The fact that Titan has a cycle of liquid motion over its surface is another thing that the moon has in common with no other planet but Earth. With every Saturn planet season lasting the equivalent of roughly seven and a half Earth years, evidence of the seasons changing can be discovered with vogueplay.com. In summer, rainstorms of methane can be located on the moon’s northern pole. The sand dunes are another point of obvious interest. It’s unlikely that the sand is composed of silicates as on our planet, but rather that it’s made up of water ice frozen solid and mixed in with the hydrocarbons that descend from the atmosphere. These dunes are truly immense in scale, reaching, on average, between one and two kilometres in width and up to hundreds of miles in height.

Titan Unwrapped

The probe’s results have been of significant interest to the scientific community. The amount of similarities with the Earth’s mineral profile have exceeded expectations and further elaborate what a unique body Titan is. Its atmospheric composition is similarly intriguing. The probe mapped information on altitude profiles and gaseous constituents as well as isotopic ratios and details of trace gases. It confirmed that carbon and nitrogen make up the lion’s share of the atmosphere.
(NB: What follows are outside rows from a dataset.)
(* ===== verification/Merger.v ===== *)
(** * Merging sorted slices: [internal/query/merger.go] *)
From S2P Require Import Prelude Event Memtable Heap.

Record heapItem := mkItem { hi_event : Event; hi_slice : nat; hi_pos : nat }.

Definition zero_item : heapItem := mkItem (mkEvent 0 0 []) 0 0.

(** [eventHeap.Less] *)
Definition item_less (x y : heapItem) : bool :=
  let a := hi_event x in
  let b := hi_event y in
  if negb (KeyHash a =? KeyHash b) then KeyHash a <? KeyHash b else Timestamp a <? Timestamp b.

(** The first event of every slice that has one; [i] is the slice's number. *)
Fixpoint push_heads (i : nat) (slices : list (list Event)) (h : list heapItem) : list heapItem :=
  match slices with
  | [] => h
  | s :: r =>
      push_heads (S i) r
        match s with
        | [] => h
        | e :: _ => heap_Push zero_item item_less h (mkItem e i 0)
        end
  end.

(** Every round emits one event, so the number of events bounds the rounds. *)
Fixpoint merge_loop (fuel : nat) (slices : list (list Event)) (h : list heapItem)
    (result : list Event) : list Event :=
  match h, fuel with
  | [], _ | _, O => result
  | _, S fuel =>
      let '(h, item) := heap_Pop zero_item item_less h in
      let next := S (hi_pos item) in
      let h := match nth (hi_slice item) slices [] !! next with
               | Some e => heap_Push zero_item item_less h (mkItem e (hi_slice item) next)
               | None => h
               end in
      merge_loop fuel slices h (result ++ [hi_event item])
  end.

Definition MergeEvents (slices : list (list Event)) : list Event :=
  match slices with
  | [] => []
  | [s] => s
  | _ =>
      let total := length (concat slices) in
      if (total =? 0)%nat then [] else merge_loop total slices (push_heads 0 slices []) []
  end.

(** ** The heap's order is the block order *)
Lemma item_less_ev x y : item_less x y = ev_less (hi_event x) (hi_event y).
Proof. done. Qed.

Lemma item_less_strict_weak : strict_weak item_less.
Proof.
  split.
  - intros x y. rewrite !item_less_ev. apply ev_less_le.
  - intros x y z. rewrite !item_less_ev. apply ev_le_trans.
Qed.

Lemma item_le_ev x y : h_le item_less x y ↔ ev_le (hi_event x) (hi_event y).
Proof. done. Qed.

(** ** What is left to emit

    An item stands for its event and the rest of its slice. *)
Section merge.
Context (slices : list (list Event)).

Definition item_rest (x : heapItem) : list Event := drop (hi_pos x) (nth (hi_slice x) slices []).

Definition item_ok (x : heapItem) : Prop :=
  nth (hi_slice x) slices [] !! hi_pos x = Some (hi_event x).

Definition pending (h : list heapItem) : list Event := concat (map item_rest h).

Lemma item_rest_cons x :
  item_ok x → item_rest x = hi_event x :: drop (S (hi_pos x)) (nth (hi_slice x) slices []).
Proof. intros Hx. by apply drop_S. Qed.

#[export] Instance pending_perm : Proper ((≡ₚ) ==> (≡ₚ)) pending.
Proof.
  intros h h' Hp. unfold pending. induction Hp; simpl.
  - done.
  - by f_equiv.
  - rewrite !app_assoc. f_equiv. apply Permutation_app_comm.
  - by etransitivity.
Qed.

(** One round: the popped event and what is pending afterwards. *)
Lemma merge_round h h1 x :
  h ≠ [] → heap_ok zero_item item_less (length h) h → Forall item_ok h →
  heap_Pop zero_item item_less h = (h1, x) →
  let h2 := match nth (hi_slice x) slices [] !! S (hi_pos x) with
            | Some e => heap_Push zero_item item_less h1 (mkItem e (hi_slice x) (S (hi_pos x)))
            | None => h1
            end in
  heap_ok zero_item item_less (length h2) h2 ∧ Forall item_ok h2 ∧
  pending h ≡ₚ hi_event x :: pending h2 ∧ (∀ y, y ∈ h → ev_le (hi_event x) (hi_event y)).
Proof.
  intros Hne Hh Hok E h2. pose proof (heap_Pop_spec _ _ item_less_strict_weak _ _ _ Hne Hh E)
    as (Hperm & Hh1 & Hmin).
  rewrite Hperm in Hok. apply Forall_cons in Hok as [Hx Hok1].
  assert (∀ y, y ∈ h → ev_le (hi_event x) (hi_event y)) as Hmin'.
  { intros y Hy. by apply item_le_ev, Hmin. }
  assert (pending h ≡ₚ hi_event x :: drop (S (hi_pos x)) (nth (hi_slice x) slices []) ++ pending h1)
    as Hpend.
  { rewrite Hperm. unfold pending. cbn [map concat]. by rewrite item_rest_cons. }
  subst h2. destruct (_ !! S (hi_pos x)) as [e|] eqn:He.
  - destruct (heap_Push_spec _ _ item_less_strict_weak h1 (mkItem e (hi_slice x) (S (hi_pos x))) Hh1)
      as [Hh2 Hp2].
    assert (item_ok (mkItem e (hi_slice x) (S (hi_pos x)))) as Hnew by exact He.
    split; [by rewrite (Permutation_length Hp2)|]. split; [rewrite Hp2; by apply Forall_cons|].
    split; [|done]. rewrite Hpend, Hp2. unfold pending. cbn [map concat]. done.
  - split; [done|]. split; [done|]. split; [|done]. rewrite Hpend.
    rewrite drop_ge by (by apply lookup_ge_None). done.
Qed.

Lemma item_rest_head x y :
  Forall (StronglySorted ev_le) slices → item_ok x → y ∈ item_rest x → ev_le (hi_event x) y.
Proof.
  intros Hs Hx Hy. assert (StronglySorted ev_le (item_rest x)) as Hsort.
  { unfold item_rest. destruct (nth_in_or_default (hi_slice x) slices []) as [Hin|Hd].
    - rewrite Forall_forall in Hs. apply list_elem_of_In, Hs in Hin.
      rewrite <- (take_drop (hi_pos x) (nth _ _ _)) in Hin. by apply StronglySorted_app_1_r in Hin.
    - rewrite Hd, drop_nil. constructor. }
  rewrite item_rest_cons in Hsort, Hy by done. apply StronglySorted_inv in Hsort as [_ Hall].
  apply elem_of_cons in Hy as [->|Hy]; [reflexivity|]. rewrite Forall_forall in Hall. by apply Hall.
Qed.

Lemma merge_loop_perm fuel h res :
  heap_ok zero_item item_less (length h) h → Forall item_ok h → (length (pending h) <= fuel)%nat →
  merge_loop fuel slices h res ≡ₚ res ++ pending h.
Proof.
  revert h res. induction fuel as [|fuel IH]; intros [|x0 h0] res Hh Hok Hf; cbn [merge_loop];
    try (by rewrite app_nil_r).
  - apply Forall_cons in Hok as [Hx _]. unfold pending in Hf. cbn [map concat] in Hf.
    rewrite item_rest_cons in Hf by done. simpl in Hf. lia.
  - destruct (heap_Pop zero_item item_less (x0 :: h0)) as [h1 x] eqn:E.
    destruct (merge_round (x0 :: h0) h1 x ltac:(done) Hh Hok E) as (Hh2 & Hok2 & Hp & _).
    rewrite IH; [|done|done|].
    + rewrite Hp, <- app_assoc. done.
    + apply Permutation_length in Hp. simpl in Hp. lia.
Qed.

Lemma merge_loop_sorted fuel h res :
  heap_ok zero_item item_less (length h) h → Forall item_ok h →
  Forall (StronglySorted ev_le) slices → StronglySorted ev_le res →
  (∀ a b, a ∈ res → b ∈ pending h → ev_le a b) →
  StronglySorted ev_le (merge_loop fuel slices h res).
Proof.
  intros Hh Hok Hs. revert h res Hh Hok.
  induction fuel as [|fuel IH]; intros [|x0 h0] res Hh Hok Hres Hle; cbn [merge_loop]; try done.
  destruct (heap_Pop zero_item item_less (x0 :: h0)) as [h1 x] eqn:E.
  destruct (merge_round (x0 :: h0) h1 x ltac:(done) Hh Hok E) as (Hh2 & Hok2 & Hp & Hmin).
  assert (∀ b, b ∈ pending (x0 :: h0) → ev_le (hi_event x) b) as Hx.
  { intros b Hb. unfold pending in Hb. apply list_elem_of_In, in_concat in Hb as (l & Hl & Hb).
    apply in_map_iff in Hl as (y & <- & Hy). apply list_elem_of_In in Hy. apply list_elem_of_In in Hb.
    rewrite Forall_forall in Hok. transitivity (hi_event y); [by apply Hmin|].
    by apply item_rest_head; [|apply Hok|]. }
  apply IH; try done.
  - apply StronglySorted_app_2; [|done|repeat constructor].
    intros a b Ha Hb. apply list_elem_of_singleton in Hb as ->. apply Hle; [done|].
    rewrite Hp. left.
  - intros a b [Ha|Ha]%elem_of_app Hb.
    + apply Hle; [done|]. rewrite Hp. by right.
    + apply list_elem_of_singleton in Ha as ->. apply Hx. rewrite Hp. by right.
Qed.
End merge.

Lemma push_heads_spec slices pre rest h :
  slices = pre ++ rest → heap_ok zero_item item_less (length h) h → Forall (item_ok slices) h →
  let h' := push_heads (length pre) rest h in
  heap_ok zero_item item_less (length h') h' ∧ Forall (item_ok slices) h' ∧
  pending slices h' ≡ₚ pending slices h ++ concat rest.
Proof.
  revert pre h. induction rest as [|s rest IH]; intros pre h Hsl Hh Hok; cbn [push_heads concat].
  { split; [done|]. split; [done|]. by rewrite app_nil_r. }
  assert (slices = (pre ++ [s]) ++ rest) as Hsl' by (by rewrite <- app_assoc).
  assert (S (length pre) = length (pre ++ [s])) as -> by (rewrite length_app; simpl; lia).
  destruct s as [|e s]; [by apply IH|].
  destruct (heap_Push_spec _ _ item_less_strict_weak h (mkItem e (length pre) 0) Hh) as [Hh2 Hp2].
  assert (nth (length pre) slices [] = e :: s) as Hnth
    by (rewrite Hsl, app_nth2, Nat.sub_diag by lia; done).
  assert (item_ok slices (mkItem e (length pre) 0)) as Hnew.
  { unfold item_ok. cbn [hi_slice hi_pos hi_event]. by rewrite Hnth. }
  destruct (IH _ (heap_Push zero_item item_less h (mkItem e (length pre) 0)) Hsl') as (H1 & H2 & H3).
  - by rewrite (Permutation_length Hp2).
  - rewrite Hp2. by apply Forall_cons.
  - split; [done|]. split; [done|]. rewrite H3, Hp2. unfold pending. cbn [map concat].
    unfold item_rest at 1. cbn [hi_slice hi_pos]. rewrite Hnth, drop_0.
    rewrite (Permutation_app_comm (e :: s)), <- app_assoc. done.
Qed.

Lemma MergeEvents_spec slices :
  MergeEvents slices ≡ₚ concat slices ∧
  (Forall (StronglySorted ev_le) slices → StronglySorted ev_le (MergeEvents slices)).
Proof.
  unfold MergeEvents. destruct slices as [|s1 [|s2 rest]].
  - split; [done|constructor].
  - cbn [concat]. rewrite app_nil_r. split; [done|]. by intros [? _]%Forall_cons.
  - set (slices := s1 :: s2 :: rest).
    destruct (push_heads_spec slices [] slices [] eq_refl) as (H1 & H2 & H3);
      [intros c Hc; simpl in Hc; lia|apply Forall_nil_2|].
    cbn [length] in *. rewrite app_nil_l in H3.
    destruct (Nat.eqb_spec (length (concat slices)) 0) as [E|_].
    + apply nil_length_inv in E. rewrite E. split; [done|constructor].
    + split.
      * rewrite merge_loop_perm, H3 by (done || by rewrite H3). done.
      * intros Hs. apply merge_loop_sorted; try done; [constructor|].
        intros a b Ha. by apply not_elem_of_nil in Ha.
Qed.

(** C23: Merging returns every event of every slice exactly as often as it
    occurs, whatever the slices, and if they are sorted by (key hash,
    timestamp) then so is the result, of length the sum of theirs. *)
Theorem MergeEvents_correct slices :
  MergeEvents slices ≡ₚ concat slices ∧
  length (MergeEvents slices) = sum_list_with length slices ∧
  (Forall (StronglySorted ev_le) slices → StronglySorted ev_le (MergeEvents slices)).
Proof.
  destruct (MergeEvents_spec slices) as [Hp Hs]. split; [done|]. split; [|done].
  rewrite (Permutation_length Hp). clear. induction slices as [|s l IH]; [done|].
  simpl. by rewrite length_app, IH.
Qed.

(** Two blocks' results, interleaved. *)
Definition two_slices : list (list Event) :=
  [[mkEvent 1 10 []; mkEvent 1 30 []]; []; [mkEvent 1 20 [7]]].

Lemma MergeEvents_correct_witness :
  MergeEvents two_slices = [mkEvent 1 10 []; mkEvent 1 20 [7]; mkEvent 1 30 []] ∧
  StronglySorted ev_le (MergeEvents two_slices).
Proof.
  split; [vm_compute; reflexivity|]. apply (MergeEvents_correct two_slices).
  repeat (apply Forall_cons; split); try apply Forall_nil_2; repeat constructor.
Defined.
Other substances include propylene, a chemical frequently found in household plastic products on Earth. Another set of particles included complex combinations of chemicals that swirl to create a deadly smog over the face of the planet. As for the methane, its source has not yet been fully established, but its presence alone in such huge quantities is remarkable. The icy carapace around the planet lies atop a salt-rich ocean, varying in intensity around the moon’s surface, leading scientists to conclude that the planet’s surface is approaching rigidity over time. As for the underground ocean, it was discovered by the gravity measurements made by Cassini and could be up to eighty kilometres below the moon’s surface. These are exciting discoveries regarding the moon that will continue to fascinate the astronomy community for a long time.